PROVIDED RECORDS START
(* ===== verification/ParamEditorFacts.v ===== *)
(** * The parameter override editor: states and edits

    Every identifier in the editor is distinct and older than the counter in
    every state the handlers reach, so a handler that names an operation or a
    condition touches one; dropping moves one operation; the rules of
    [prune_objects] cannot be edited. *)
From S2P Require Import Prelude JsString JsCollections JsNumber JsNumberFacts JsValue JsDynamic JsJson JsonText JsonSerialize Host ParamOverride ParamEditor ParamValueFacts ParamIdFacts.
Local Open Scope Z_scope.

Section Editor.
Context {host : Host} {editor : EditorHost}.

(** ** The invariant *)

(** With identifiers that were made but are not in the operations yet. *)
Definition pending (ids : list jsstring) (d : dialog) : Prop :=
  operations d ≠ [] ∧ Forall modes_ok (operations d) ∧ ids_ok (localIdSeed d) (all_ids (operations d) ++ ids).

Definition dialog_inv (d : dialog) : Prop := pending [] d.

Lemma ids_ok_sub n ids ids' : ids' ⊆+ ids → ids_ok n ids → ids_ok n ids'.
Proof.
  intros (k & Hk)%submseteq_Permutation [Hn Ho]. rewrite Hk in Hn, Ho. apply NoDup_app in Hn as [Hn _].
  apply Forall_app in Ho as [Ho _]. by split.
Qed.

Lemma pending_inv ids d : pending ids d → dialog_inv d.
Proof.
  intros (? & ? & Hi). split_and!; try done. eapply ids_ok_sub; [|exact Hi]. rewrite app_nil_r. apply submseteq_inserts_r. done.
Qed.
PROVIDED RECORDS END
WHAT THIS TASK INVOLVES. Each of the entries must be set down again exactly.

OUTPUT OF THE EXERCISE.
(* ===== verification/ParamEditorFacts.v ===== *)
(** * The parameter override editor: states and edits

    Every identifier in the editor is distinct and older than the counter in
    every state the handlers reach, so a handler that names an operation or a
    condition touches one; dropping moves one operation; the rules of
    [prune_objects] cannot be edited. *)
From S2P Require Import Prelude JsString JsCollections JsNumber JsNumberFacts JsValue JsDynamic JsJson JsonText JsonSerialize Host ParamOverride ParamEditor ParamValueFacts ParamIdFacts.
Local Open Scope Z_scope.

Section Editor.
Context {host : Host} {editor : EditorHost}.

(** ** The invariant *)

(** With identifiers that were made but are not in the operations yet. *)
Definition pending (ids : list jsstring) (d : dialog) : Prop :=
  operations d ≠ [] ∧ Forall modes_ok (operations d) ∧ ids_ok (localIdSeed d) (all_ids (operations d) ++ ids).

Definition dialog_inv (d : dialog) : Prop := pending [] d.

Lemma ids_ok_sub n ids ids' : ids' ⊆+ ids → ids_ok n ids → ids_ok n ids'.
Proof.
  intros (k & Hk)%submseteq_Permutation [Hn Ho]. rewrite Hk in Hn, Ho. apply NoDup_app in Hn as [Hn _].
  apply Forall_app in Ho as [Ho _]. by split.
Qed.

Lemma pending_inv ids d : pending ids d → dialog_inv d.
Proof.
  intros (? & ? & Hi). split_and!; try done. eapply ids_ok_sub; [|exact Hi]. rewrite app_nil_r. apply submseteq_inserts_r. done.
Qed.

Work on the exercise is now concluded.